◆ Exercise objective
Between the line containing "concatenation are the list operations." and the line containing "is a function" lies a run of lines; give that run again exactly, with both of those lines, and nothing else from the entries below.
########################################
(** * product-tagger.js: reconciliation of a best-seller sheet against a catalog

    A shallow embedding of [product-tagger.js].  JavaScript strings are
    modelled as [string] (one [ascii] per code unit, so the development
    speaks about ASCII text); a row object is the ordered list of its
    own properties; the catalog service, which the script reaches only
    through [client.request], is a scripted collaborator; [async]
    functions are computations in a state-and-exception monad whose state
    holds the arrays shared by reference, the remote calls and timers
    issued so far, and the console. *)

From Stdlib Require Import String Ascii List Bool Arith Lia.
From stdpp Require Import base option list strings.
Import ListNotations.
Local Open Scope string_scope.
Local Open Scope list_scope.

(** ** JavaScript string primitives used by the script *)

Module JsString.

Definition backslash : ascii := ascii_of_nat 92.
Definition squote : ascii := ascii_of_nat 39.
Definition dquote : ascii := ascii_of_nat 34.

Definition str (c : ascii) : string := String c EmptyString.

(** White space as [String.prototype.trim] sees it, within ASCII:
    TAB, LF, VT, FF, CR and SPACE. *)
Definition isWhiteSpace (c : ascii) : bool :=
  let n := nat_of_ascii c in
  (Nat.leb 9 n && Nat.leb n 13) || Nat.eqb n 32.

Fixpoint trimStart (s : string) : string :=
  match s with
  | EmptyString => EmptyString
  | String c s' => if isWhiteSpace c then trimStart s' else s
  end.

Fixpoint trimEnd (s : string) : string :=
  match s with
  | EmptyString => EmptyString
  | String c s' =>
      match trimEnd s' with
      | EmptyString => if isWhiteSpace c then EmptyString else str c
      | r => String c r
      end
  end.

(** [s.trim()] *)
Definition trim (s : string) : string := trimEnd (trimStart s).

Definition lowerChar (c : ascii) : ascii :=
  let n := nat_of_ascii c in
  if Nat.leb 65 n && Nat.leb n 90 then ascii_of_nat (n + 32) else c.

(** [s.toLowerCase()] *)
Fixpoint toLowerCase (s : string) : string :=
  match s with
  | EmptyString => EmptyString
  | String c s' => String (lowerChar c) (toLowerCase s')
  end.

(** [s.startsWith(pat)] *)
Fixpoint startsWith (s pat : string) {struct pat} : bool :=
  match pat with
  | EmptyString => true
  | String p pat' =>
      match s with
      | EmptyString => false
      | String a s' => Ascii.eqb a p && startsWith s' pat'
      end
  end.

(** [s.includes(sub)] *)
Fixpoint includes (s sub : string) : bool :=
  startsWith s sub ||
  match s with
  | EmptyString => false
  | String _ s' => includes s' sub
  end.

Fixpoint dropChars (n : nat) (s : string) : string :=
  match n, s with
  | O, _ => s
  | S n', String _ s' => dropChars n' s'
  | S _, EmptyString => EmptyString
  end.

(** [s.replace(/c/g, by)] for a pattern that is the single character
    [c]: every occurrence is replaced, left to right. *)
Fixpoint replaceAllChar (c : ascii) (by_ : string) (s : string) : string :=
  match s with
  | EmptyString => EmptyString
  | String a s' =>
      (if Ascii.eqb a c then by_ else str a) +:+ replaceAllChar c by_ s'
  end.

(** [s.replace(pat, by)] for a string pattern: only the first
    occurrence is replaced ([by_] holds no [$] pattern here). *)
Fixpoint replaceFirst (pat by_ : string) (s : string) : string :=
  if startsWith s pat then by_ +:+ dropChars (String.length pat) s
  else match s with
       | EmptyString => EmptyString
       | String a s' => String a (replaceFirst pat by_ s')
       end.

(** Truthiness of a string value: only the empty string is falsy. *)
Definition truthy (s : string) : bool := negb (String.eqb s EmptyString).
(** * EducatorAI: request lifecycle of the generation service

    A shallow embedding of [models/ai_service.py], [api/models.py],
    [api/routes.py], [config.py] and the start-up path of [main.py],
    followed by the properties of the service contract.

    Conventions of the embedding.
    - A Python [str] is the list of its code points; [len], [strip] and
      concatenation are the list operations.
    - A Python [float] is a binary64 value ([PrimFloat.float]); a Python
      [int] is a [Z].
    - A call that may raise returns a [result]; a method of [AIService]
      is a function from the object's state to the new state and a
      [result], so that the writes made before a [raise] are kept.
    - The third-party calls (model loading, the text-generation pipeline,
      the clock) are inputs of the functions that make them. *)

From Stdlib Require Import ZArith NArith List Bool String Ascii Floats Lia.
From Stdlib Require Import DecimalString.
Import ListNotations.

Set Implicit Arguments.
Set Warnings "-inexact-float".

(** ** Python strings *)

Definition pystr := list N.

Definition lit (s : string) : pystr :=
  map N_of_ascii (list_ascii_of_string s).
Arguments lit s%_string : simpl never.

Definition nl : pystr := [10%N].

Definition pystr_eqb (a b : pystr) : bool :=
  if list_eq_dec N.eq_dec a b then true else false.

(** [str.isspace] on one character, as CPython's [Py_UNICODE_ISSPACE]. *)
Definition is_space (c : N) : bool :=
  ((9 <=? c) && (c <=? 13) || (28 <=? c) && (c <=? 31) || (c =? 32)
   || (c =? 133) || (c =? 160) || (c =? 5760)
   || (8192 <=? c) && (c <=? 8202) || (c =? 8232) || (c =? 8233)
   || (c =? 8239) || (c =? 8287) || (c =? 12288))%N.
########################################
◆ Task result
      concatenation are the list operations.
    - A Python [float] is a binary64 value ([PrimFloat.float]); a Python
      [int] is a [Z].
    - A call that may raise returns a [result]; a method of [AIService]
      is a function from the object's state to the new state and a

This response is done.